The largest nodes in his cluster each have 512GB RAM. DeepSeek V3.1 is a 671B parameter model whose weights take up 700GB RAM: https://huggingface.co/deepseek-ai/DeepSeek-V3.1

I would have expected that going from one node (which can't hold the weights in RAM) to two nodes would have increased inference speed by more than the measured 32% (21.1t/s -> 27.8t/s).

With no constraint on RAM (4 nodes) the inference speed is less than 50% faster than with only 512GB.

Am I missing something?

▲

elorant 16 hours ago | parent | next [-]

You only get 80Gbps network bandwidth. There's your bottleneck right there. Infiniband in comparison can give you up to x10 times that.

▲

zozbot234 16 hours ago | parent | prev | next [-]

Weights are read-only data so they can just be memory mapped and reside on SSD (only a small fraction will be needed in VRAM at any given time), the real constraint is activations. MoE architecture should help quite a bit here.

▲

Dylan16807 15 hours ago | parent | next [-]

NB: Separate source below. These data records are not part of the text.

(** * genai-training-track: the context-propagating tool dispatcher and
      the glue around it

    A shallow embedding of
    - [my_agent/containers.py]  ([process_tool_call]),
    - [my_mcp/mcp_with_deps.py] ([echo_deps]),
    - [my_mcp/sleeper_fantasy.py] ([make_sleeper_request] and the tools),
    - [my_api/my_agent_api.py]  ([chat]),
    together with the properties the specification states about them.

    Python objects live in a store and are handed around by reference;
    a raised exception is an explicit outcome; an [async def] whose
    suspension matters is a resumption. *)

From Stdlib Require Import ZArith Ascii String.
From stdpp Require Import base option list gmap strings pretty.

Local Open Scope string_scope.
#[local] Set Warnings "-register-all".

(* ===================================================================== *)
(** ** Python objects, exceptions and the store *)
(* ===================================================================== *)

Module Py.

(** An object reference.  Two references are the same object exactly
    when the locations are equal ([is] in Python). *)
Definition loc := nat.

(** The objects the embedded code builds or inspects.  Containers hold
    references, never copies. *)
Inductive obj :=
| ONone
| OBool (b : bool)
| OInt (n : Z)
| OStr (s : string)
| OList (items : list loc)
| ODict (entries : gmap string loc)
| OObject (cls : string) (attributes : gmap string loc).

You need all the weights every token, so even with optimal splitting the fraction of the weights you can farm out to an SSD is proportional to how fast your SSD is compared to your RAM.

You'd need to be in a weirdly compute-limited situation before you can replace significant amounts of RAM with SSD, unless I'm missing something big.

> MoE architecture should help quite a bit here.

In that you're actually using a smaller model and swapping between them less frequently, sure.

▲

rahimnathwani 15 hours ago | parent | prev | next [-]

Even with MoE you still need enough memory to load all experts. For each token, only 8 experts (out of 256) are activated, but which experts are chosen changes dynamically based on the input. This means you'll be constantly loading and unloading experts from disk.

MoEs is great for distributed deployments, because you can maintain a distribution of experts that matches your workload, and you can try to saturate each expert and thereby saturate each node.

▲

zozbot234 15 hours ago | parent [-]

Loading and unloading data from disk is highly preferable to sending the same amount of data over a bottlenecked Thunderbolt 5 connection.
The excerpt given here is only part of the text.